### WHAT NEEDS TO BE DONE
Every record must be reproduced exactly. Leave none out.

### MATERIAL FOR THE TASK
(* ===== verification/OifsEntry.v ===== *)
(** * OifsEntry: change_interfaces on (S,G) and (star,G) entries

    A call settles its entry and those that inherit from it, and the kernel
    agrees with them afterwards. *)

From stdpp Require Import base list numbers gmap sorting.
From S2P Require Import Prelude Inet6 Pim RpMatch Vif Mrt Oifs OifsWeb.
Open Scope Z_scope.

#[local] Arguments SSMGROUP : simpl never.
#[local] Arguments has : simpl never.

(** ** The parts of the (S,G) branch *)

Lemma tell_sg_ok i m g x e n iif oifs s : web s -> mrts s !! i = Some m -> is_sg m -> m_incoming m = iif -> m_oifs m = oifs ->
  m_group m = Some g -> grps s !! g = Some x -> m_source m = Some e -> srcs s !! e = Some n -> exists s' m',
  (if has (m_flags m) MRTF_KERNEL_CACHE then
     if IF_ISEMPTY oifs then delete_mrtentry_all_kernel_cache (Some i)
     else let! e := src (m_source m) in k_chg_mfc (s_address e) (g_group x) iif oifs
   else ret tt) s = Ok tt s' /\ only (eq i) s s' /\ mrts s' !! i = Some m' /\ cached m m' /\ agrees s' i.
Proof.
  intros W E R Hi Ho G Ex Es En. destruct (wb_cache _ W i m E) as (l & Hl & Hf & Hk). destruct (has (m_flags m) MRTF_KERNEL_CACHE) eqn:Ef.
  - destruct (IF_ISEMPTY oifs); [by apply delete_all_ok|]. assert (Sn : src (m_source m) s = Ok n s) by (unfold src, load; rewrite Es; cbn; by rewrite En).
    rewrite (bind_Ok _ _ _ _ _ Sn). do 2 eexists. split; [done|]. split; [|split; [done|split; [by left|]]].
    + eapply only_tell; [done..|]. intros k F. cbn. rewrite decide_False; [done|]. intros ->.
      destruct l as [|c l]; [by apply (proj1 Hf)|]. destruct (follow_in _ _ c _ Hl) as [p Hp]; [by left|].
      unfold kc_next in Hp. apply fmap_Some in Hp as (y & Ey & _). destruct (F c y); [by left|done|].
      by apply (Hk c y g x e n R); [left|..].
    + intros m' l' c y E' Hl' Hc Ey. cbn in E', Ey. assert (m' = m) as -> by congruence.
      assert (l' = l) as -> by (by eapply follow_det). rewrite (Hk c y g x e n) by done.
      unfold forwards. cbn. rewrite foldl_app. cbn. rewrite decide_True by done. unfold shown. cbn. by rewrite Hi, Ho.
  - exists s, m. split_and!; [done|apply only_refl|done|by left|]. eapply agrees_nil; [done|]. destruct l; [done|].
    destruct Hf as [_ Hf]. by discriminate Hf.
Qed.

### ANSWER TO THE PROBLEM
(* ===== verification/OifsEntry.v ===== *)
(** * OifsEntry: change_interfaces on (S,G) and (star,G) entries

    A call settles its entry and those that inherit from it, and the kernel
    agrees with them afterwards. *)

From stdpp Require Import base list numbers gmap sorting.
From S2P Require Import Prelude Inet6 Pim RpMatch Vif Mrt Oifs OifsWeb.
Open Scope Z_scope.

#[local] Arguments SSMGROUP : simpl never.
#[local] Arguments has : simpl never.

(** ** The parts of the (S,G) branch *)

Lemma tell_sg_ok i m g x e n iif oifs s : web s -> mrts s !! i = Some m -> is_sg m -> m_incoming m = iif -> m_oifs m = oifs ->
  m_group m = Some g -> grps s !! g = Some x -> m_source m = Some e -> srcs s !! e = Some n -> exists s' m',
  (if has (m_flags m) MRTF_KERNEL_CACHE then
     if IF_ISEMPTY oifs then delete_mrtentry_all_kernel_cache (Some i)
     else let! e := src (m_source m) in k_chg_mfc (s_address e) (g_group x) iif oifs
   else ret tt) s = Ok tt s' /\ only (eq i) s s' /\ mrts s' !! i = Some m' /\ cached m m' /\ agrees s' i.
Proof.
  intros W E R Hi Ho G Ex Es En. destruct (wb_cache _ W i m E) as (l & Hl & Hf & Hk). destruct (has (m_flags m) MRTF_KERNEL_CACHE) eqn:Ef.
  - destruct (IF_ISEMPTY oifs); [by apply delete_all_ok|]. assert (Sn : src (m_source m) s = Ok n s) by (unfold src, load; rewrite Es; cbn; by rewrite En).
    rewrite (bind_Ok _ _ _ _ _ Sn). do 2 eexists. split; [done|]. split; [|split; [done|split; [by left|]]].
    + eapply only_tell; [done..|]. intros k F. cbn. rewrite decide_False; [done|]. intros ->.
      destruct l as [|c l]; [by apply (proj1 Hf)|]. destruct (follow_in _ _ c _ Hl) as [p Hp]; [by left|].
      unfold kc_next in Hp. apply fmap_Some in Hp as (y & Ey & _). destruct (F c y); [by left|done|].
      by apply (Hk c y g x e n R); [left|..].
    + intros m' l' c y E' Hl' Hc Ey. cbn in E', Ey. assert (m' = m) as -> by congruence.
      assert (l' = l) as -> by (by eapply follow_det). rewrite (Hk c y g x e n) by done.
      unfold forwards. cbn. rewrite foldl_app. cbn. rewrite decide_True by done. unfold shown. cbn. by rewrite Hi, Ho.
  - exists s, m. split_and!; [done|apply only_refl|done|by left|]. eapply agrees_nil; [done|]. destruct l; [done|].
    destruct Hf as [_ Hf]. by discriminate Hf.
Qed.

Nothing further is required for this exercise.